> _The problem_: Reproduce exactly, and only, the lines running from the start of the entries below to the line containing "Definition new : SoftwareSha256State".

___ Records for this task ___

Definition ROUND_CONSTANTS : list Z :=
  [ 0x428a_2f98; 0x7137_4491; 0xb5c0_fbcf; 0xe9b5_dba5; 0x3956_c25b; 0x59f1_11f1; 0x923f_82a4; 0xab1c_5ed5;
    0xd807_aa98; 0x1283_5b01; 0x2431_85be; 0x550c_7dc3; 0x72be_5d74; 0x80de_b1fe; 0x9bdc_06a7; 0xc19b_f174;
    0xe49b_69c1; 0xefbe_4786; 0x0fc1_9dc6; 0x240c_a1cc; 0x2de9_2c6f; 0x4a74_84aa; 0x5cb0_a9dc; 0x76f9_88da;
    0x983e_5152; 0xa831_c66d; 0xb003_27c8; 0xbf59_7fc7; 0xc6e0_0bf3; 0xd5a7_9147; 0x06ca_6351; 0x1429_2967;
    0x27b7_0a85; 0x2e1b_2138; 0x4d2c_6dfc; 0x5338_0d13; 0x650a_7354; 0x766a_0abb; 0x81c2_c92e; 0x9272_2c85;
    0xa2bf_e8a1; 0xa81a_664b; 0xc24b_8b70; 0xc76c_51a3; 0xd192_e819; 0xd699_0624; 0xf40e_3585; 0x106a_a070;
    0x19a4_c116; 0x1e37_6c08; 0x2748_774c; 0x34b0_bcb5; 0x391c_0cb3; 0x4ed8_aa4a; 0x5b9c_ca4f; 0x682e_6ff3;
    0x748f_82ee; 0x78a5_636f; 0x84c8_7814; 0x8cc7_0208; 0x90be_fffa; 0xa450_6ceb; 0xbef9_a3f7; 0xc671_78f2 ].

Record SoftwareSha256State := {
  state : list Z;
  buffer : list byte;
  buffer_len : Z;
  total_bytes : Z;
}.

(** [SoftwareSha256State::new]. *)
Definition new : SoftwareSha256State :=
  {| state := INITIAL_STATE; buffer := replicate 64 x00; buffer_len := 0; total_bytes := 0 |}.

(** ** [compress] *)

(** [u32] operators. *)
Definition add32 (a b : Z) : Z := wrapping_add 32 a b.
Definition rotr (a n : Z) : Z := rotate_right 32 a n.

(** The first sixteen words of the schedule. *)
Definition block_words (block : list byte) : list Z := map be_value (chunks 4 block).

(** [schedule[index]] for the index that is assigned next. *)
Definition schedule_word (schedule : list Z) : Z :=
  let index := length schedule in
  let at_ (back : nat) := nth (index - back) schedule 0 in
  let s0 := Z.lxor (Z.lxor (rotr (at_ 15%nat) 7) (rotr (at_ 15%nat) 18)) (Z.shiftr (at_ 15%nat) 3) in
  let s1 := Z.lxor (Z.lxor (rotr (at_ 2%nat) 17) (rotr (at_ 2%nat) 19)) (Z.shiftr (at_ 2%nat) 10) in
  add32 (add32 (add32 (at_ 16%nat) s0) (at_ 7%nat)) s1.

(** The loop [for index in 16..64]; the array grows as it is assigned. *)
Fixpoint extend_schedule (turns : nat) (schedule : list Z) : list Z :=
  match turns with
  | O => schedule
  | S turns => extend_schedule turns (schedule ++ [schedule_word schedule])
  end.

(** The working variables [a] to [h]. *)
Record Working := { a_ : Z; b_ : Z; c_ : Z; d_ : Z; e_ : Z; f_ : Z; g_ : Z; h_ : Z }.

Definition round (w : Working) (constant_word : Z * Z) : Working :=
  let '(k, s) := constant_word in
  let sum1 := Z.lxor (Z.lxor (rotr (e_ w) 6) (rotr (e_ w) 11)) (rotr (e_ w) 25) in
  let choice := Z.lxor (Z.land (e_ w) (f_ w)) (Z.land (lnot_w 32 (e_ w)) (g_ w)) in
  let temporary1 := add32 (add32 (add32 (add32 (h_ w) sum1) choice) k) s in
  let sum0 := Z.lxor (Z.lxor (rotr (a_ w) 2) (rotr (a_ w) 13)) (rotr (a_ w) 22) in
  let majority := Z.lxor (Z.lxor (Z.land (a_ w) (b_ w)) (Z.land (a_ w) (c_ w)))
                    (Z.land (b_ w) (c_ w)) in
  let temporary2 := add32 sum0 majority in
  {| h_ := g_ w; g_ := f_ w; f_ := e_ w; e_ := add32 (d_ w) temporary1;
     d_ := c_ w; c_ := b_ w; b_ := a_ w; a_ := add32 temporary1 temporary2 |}.

Definition working (words : list Z) : Working :=
  {| a_ := nth 0 words 0; b_ := nth 1 words 0; c_ := nth 2 words 0; d_ := nth 3 words 0;
     e_ := nth 4 words 0; f_ := nth 5 words 0; g_ := nth 6 words 0; h_ := nth 7 words 0 |}.
Definition working_words (w : Working) : list Z :=
  [a_ w; b_ w; c_ w; d_ w; e_ w; f_ w; g_ w; h_ w].

Definition compress_words (words : list Z) (block : list byte) : list Z :=
  let schedule := extend_schedule 48 (block_words block) in
  zip_with add32 words (working_words (foldl round (working words) (zip ROUND_CONSTANTS schedule))).

(** ** Updating and finishing *)

(** [buffer[from..from + data.len()].copy_from_slice(data)]. *)
Definition splice (buffer : list byte) (from : Z) (data : list byte) : list byte :=
  take (Z.to_nat from) buffer ++ data ++ drop (Z.to_nat from + length data) buffer.

Definition compress (s : SoftwareSha256State) (block : list byte) : SoftwareSha256State :=
  {| state := compress_words (state s) block; buffer := buffer s;
     buffer_len := buffer_len s; total_bytes := total_bytes s |}.

Definition with_buffer (s : SoftwareSha256State) (buffer : list byte) (buffer_len : Z)
    : SoftwareSha256State :=
  {| state := state s; buffer := buffer; buffer_len := buffer_len; total_bytes := total_bytes s |}.

(** [while bytes.len() >= 64]: the state and the bytes that are left. *)
Fixpoint update_blocks (fuel : nat) (s : SoftwareSha256State) (bytes : list byte)
    : SoftwareSha256State * list byte :=
  match fuel with
  | S fuel =>
      if 64 <=? len bytes then update_blocks fuel (compress s (take 64 bytes)) (drop 64 bytes)
      else (s, bytes)
  | O => (s, bytes)
  end.

(** Filling the buffer up first: the state and the bytes that are left. *)
Definition fill_buffer (s : SoftwareSha256State) (bytes : list byte)
    : SoftwareSha256State * list byte :=
  if negb (buffer_len s =? 0) then
    let available := 64 - buffer_len s in
    let count := Z.min available (len bytes) in
    let end_ := buffer_len s + count in
    let s := with_buffer s (splice (buffer s) (buffer_len s) (take (Z.to_nat count) bytes)) end_ in
    let bytes := drop (Z.to_nat count) bytes in
    if buffer_len s =? 64
    then (with_buffer (compress s (buffer s)) (buffer s) 0, bytes)
    else (s, bytes)
  else (s, bytes).

Definition update_bytes (s : SoftwareSha256State) (bytes : list byte) : SoftwareSha256State :=
  let s := {| state := state s; buffer := buffer s; buffer_len := buffer_len s;
              total_bytes := saturating_add 128 (total_bytes s) (len bytes) |} in
  let '(s, bytes) := fill_buffer s bytes in
  let '(s, bytes) := update_blocks (length bytes) s bytes in
  if bool_decide (bytes = []) then s
  else with_buffer s (splice (buffer s) 0 bytes) (len bytes).

(** [buffer[from..to].fill(0)]. *)
Definition fill_zero (buffer : list byte) (from to : Z) : list byte :=
  splice buffer from (replicate (Z.to_nat (to - from)) x00).

Definition finalize (s : SoftwareSha256State) : Sha256Digest :=
  let bit_length := wrapping_mul 128 (total_bytes s) 8 mod 2 ^ 64 in
  let s := with_buffer s (splice (buffer s) (buffer_len s) [byte_of_Z 0x80]) (buffer_len s + 1) in
  let s :=
    if 56 <? buffer_len s then
      let s := with_buffer s (fill_zero (buffer s) (buffer_len s) 64) (buffer_len s) in
      with_buffer (compress s (buffer s)) (replicate 64 x00) 0
    else s in
  let s := with_buffer s (fill_zero (buffer s) (buffer_len s) 56) (buffer_len s) in
  let s := with_buffer s (splice (buffer s) 56 (be_bytes 8 bit_length)) (buffer_len s) in
  let s := compress s (buffer s) in
  from_bytes (concat (map (be_bytes 4) (state s))).

(** [SoftwareSha256::sha256]. *)
Definition sha256 (bytes : list byte) : Sha256Digest := finalize (update_bytes new bytes).

Example sha256_abc :
  to_hex (sha256 (ascii "abc")) =
    ascii "ba7816bf8f01cfea414140de5dae2223b00361a396177a9cb410ff61f20015ad".
Proof. vm_compute. reflexivity. Qed.

(** ** The digest in one piece *)

(** A message padded for a stated bit length: a one bit, as few zero bits as
    make whole blocks, and the length. *)
Definition padded (bit_length : Z) (msg : list byte) : list byte :=
  msg ++ [byte_of_Z 0x80] ++ replicate (Z.to_nat ((55 - len msg) mod 64)) x00
      ++ be_bytes 8 bit_length.

Definition compress_all (words : list Z) (bytes : list byte) : list Z :=
  foldl compress_words words (chunks 64 bytes).

Definition digest_of (words : list Z) : Sha256Digest := from_bytes (concat (map (be_bytes 4) words)).

(** The length that [finalize] writes: the low 64 bits of the saturated count. *)
Definition message_bits (msg : list byte) : Z :=
  wrapping_mul 128 (Z.min (len msg) (2 ^ 128 - 1)) 8 mod 2 ^ 64.

Lemma message_bits_small msg : 8 * len msg < 2 ^ 64 -> message_bits msg = 8 * len msg.
Proof.
  intros H. unfold message_bits, wrapping_mul. pose proof (len_nonneg msg).
  assert (2 ^ 64 < 2 ^ 128) by done.
  rewrite Z.min_l by lia. rewrite (Z.mod_small (len msg * 8)) by lia. rewrite Z.mod_small; lia.
Qed.

(** ** Blocks *)

Definition blocks (bytes : list byte) : Prop := exists q, length bytes = (64 * q)%nat.

Lemma blocks_nil : blocks [].
Proof. by exists 0%nat. Qed.

Lemma blocks_snoc full block : blocks full -> length block = 64%nat -> blocks (full ++ block).
Proof. intros [q Hq] Hb. exists (S q). rewrite length_app. lia. Qed.

Lemma compress_all_app full rest words :
  blocks full -> compress_all words (full ++ rest) = compress_all (compress_all words full) rest.
Proof.
  unfold compress_all. intros [q Hq]. by rewrite (chunks_app 64 q), foldl_app by (done || lia).
Qed.

Lemma compress_all_snoc full block words :
  blocks full -> length block = 64%nat ->
  compress_all words (full ++ block) = compress_words (compress_all words full) block.
Proof.
  intros Hf Hb. rewrite compress_all_app by done.
  unfold compress_all at 1. by rewrite (chunks_one 64) by lia.
Qed.

(** ** The buffer *)

Lemma length_splice buffer from data :
  0 <= from -> from + len data <= len buffer -> length (splice buffer from data) = length buffer.
Proof.
  unfold splice, len. intros. rewrite !length_app, length_take, length_drop. lia.
Qed.

Lemma take_splice buffer tail data :
  take (length tail) buffer = tail -> len tail + len data <= len buffer ->
  take (length (tail ++ data)) (splice buffer (len tail) data) = tail ++ data.
Proof.
  unfold splice, len. intros Ht Hl. rewrite Nat2Z.id, Ht, app_assoc. by rewrite take_app_length.
Qed.

(** [Buffered words buffer n msg]: [words] is the state after the whole blocks
    of [msg], and the first [n] bytes of [buffer] are the rest of it. *)
Definition Buffered (words : list Z) (buffer : list byte) (n : Z) (msg : list byte) : Prop :=
  exists full tail,
    msg = full ++ tail /\ blocks full /\ words = compress_all INITIAL_STATE full /\
    length buffer = 64%nat /\ n = len tail /\ take (length tail) buffer = tail.

Lemma buffered_range words buffer n msg : Buffered words buffer n msg -> 0 <= n <= 64.
Proof.
  intros (full & tail & _ & _ & _ & Hb & -> & Ht). unfold len.
  apply (f_equal length) in Ht. rewrite length_take in Ht. lia.
Qed.

Lemma buffered_write words buffer n msg data :
  Buffered words buffer n msg -> n + len data <= 64 ->
  Buffered words (splice buffer n data) (n + len data) (msg ++ data).
Proof.
  intros (full & tail & -> & Hf & -> & Hb & -> & Ht) Hn. pose proof (len_nonneg tail).
  assert (Hfit : len tail + len data <= len buffer) by (unfold len at 3; lia).
  exists full, (tail ++ data). split_and!; try done; [by rewrite app_assoc| | |].
  - by rewrite length_splice.
  - unfold len. rewrite length_app. lia.
  - by apply take_splice.
Qed.

Lemma buffered_flush words buffer msg buffer' :
  Buffered words buffer 64 msg -> length buffer' = 64%nat ->
  compress_words words buffer = compress_all INITIAL_STATE msg /\ blocks msg /\
  Buffered (compress_words words buffer) buffer' 0 msg.
Proof.
  intros (full & tail & -> & Hf & -> & Hb & Hn & Ht) Hb'.
  assert (tail = buffer) as -> by (rewrite <- Ht; apply take_ge; unfold len in Hn; lia).
  rewrite <- compress_all_snoc by done. split_and!; [done|by apply blocks_snoc|].
  exists (full ++ buffer), []. rewrite app_nil_r. split_and!; try done. by apply blocks_snoc.
Qed.

Lemma buffered_block words buffer msg block :
  Buffered words buffer 0 msg -> length block = 64%nat ->
  Buffered (compress_words words block) buffer 0 (msg ++ block).
Proof.
  intros (full & tail & -> & Hf & -> & Hb & Hn & Ht) Hl.
  destruct tail; [|unfold len in Hn; simpl in Hn; lia]. rewrite app_nil_r.
  exists (full ++ block), []. rewrite app_nil_r, compress_all_snoc by done.
  split_and!; try done. by apply blocks_snoc.
Qed.

(** ** Updating *)

Ltac fields := cbn [state buffer buffer_len total_bytes with_buffer compress].

Definition Holds (s : SoftwareSha256State) (msg : list byte) : Prop :=
  Buffered (state s) (buffer s) (buffer_len s) msg.

Lemma holds_new : Holds new [].
Proof. exists [], []. split_and!; try done. apply blocks_nil. Qed.

Lemma holds_length s msg : Holds s msg -> length (buffer s) = 64%nat.
Proof. by intros (? & ? & _ & _ & _ & H & _). Qed.

Lemma fill_buffer_holds s msg bytes s' rest :
  Holds s msg -> buffer_len s < 64 -> fill_buffer s bytes = (s', rest) ->
  exists taken, bytes = taken ++ rest /\ Holds s' (msg ++ taken) /\
    total_bytes s' = total_bytes s /\ buffer_len s' < 64 /\ (buffer_len s' = 0 \/ rest = []).
Proof.
  intros Hs Hlt. unfold fill_buffer. pose proof (buffered_range _ _ _ _ Hs) as Hr.
  destruct (Z.eqb_spec (buffer_len s) 0) as [H0|H0]; cbn [negb].
  { intros [= <- <-]. exists []. rewrite app_nil_r. auto 6. }
  set (count := Z.min _ _). pose proof (len_nonneg bytes).
  assert (Ht : len (take (Z.to_nat count) bytes) = count)
    by (unfold len in *; rewrite length_take; lia).
  assert (Hw : Holds (with_buffer s (splice (buffer s) (buffer_len s)
                 (take (Z.to_nat count) bytes)) (buffer_len s + count))
               (msg ++ take (Z.to_nat count) bytes)).
  { unfold Holds. fields. rewrite <- Ht at 2. apply buffered_write; [done|lia]. }
  fields.
  destruct (Z.eqb_spec (buffer_len s + count) 64) as [Hfull|Hfull]; intros [= <- <-];
    exists (take (Z.to_nat count) bytes); (split; [by rewrite take_drop|]).
  - split_and!; [|done..|by left]. pose proof (holds_length _ _ Hw) as Hb.
    revert Hw Hb. unfold Holds. fields. rewrite Hfull. intros Hw Hb. by eapply buffered_flush.
  - split_and!; [done|done|fields; lia|]. right. apply drop_ge. unfold len in *. lia.
Qed.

___

> _Exercise solution_:
Definition ROUND_CONSTANTS : list Z :=
  [ 0x428a_2f98; 0x7137_4491; 0xb5c0_fbcf; 0xe9b5_dba5; 0x3956_c25b; 0x59f1_11f1; 0x923f_82a4; 0xab1c_5ed5;
    0xd807_aa98; 0x1283_5b01; 0x2431_85be; 0x550c_7dc3; 0x72be_5d74; 0x80de_b1fe; 0x9bdc_06a7; 0xc19b_f174;
    0xe49b_69c1; 0xefbe_4786; 0x0fc1_9dc6; 0x240c_a1cc; 0x2de9_2c6f; 0x4a74_84aa; 0x5cb0_a9dc; 0x76f9_88da;
    0x983e_5152; 0xa831_c66d; 0xb003_27c8; 0xbf59_7fc7; 0xc6e0_0bf3; 0xd5a7_9147; 0x06ca_6351; 0x1429_2967;
    0x27b7_0a85; 0x2e1b_2138; 0x4d2c_6dfc; 0x5338_0d13; 0x650a_7354; 0x766a_0abb; 0x81c2_c92e; 0x9272_2c85;
    0xa2bf_e8a1; 0xa81a_664b; 0xc24b_8b70; 0xc76c_51a3; 0xd192_e819; 0xd699_0624; 0xf40e_3585; 0x106a_a070;
    0x19a4_c116; 0x1e37_6c08; 0x2748_774c; 0x34b0_bcb5; 0x391c_0cb3; 0x4ed8_aa4a; 0x5b9c_ca4f; 0x682e_6ff3;
    0x748f_82ee; 0x78a5_636f; 0x84c8_7814; 0x8cc7_0208; 0x90be_fffa; 0xa450_6ceb; 0xbef9_a3f7; 0xc671_78f2 ].

Record SoftwareSha256State := {
  state : list Z;
  buffer : list byte;
  buffer_len : Z;
  total_bytes : Z;
}.

(** [SoftwareSha256State::new]. *)
Definition new : SoftwareSha256State :=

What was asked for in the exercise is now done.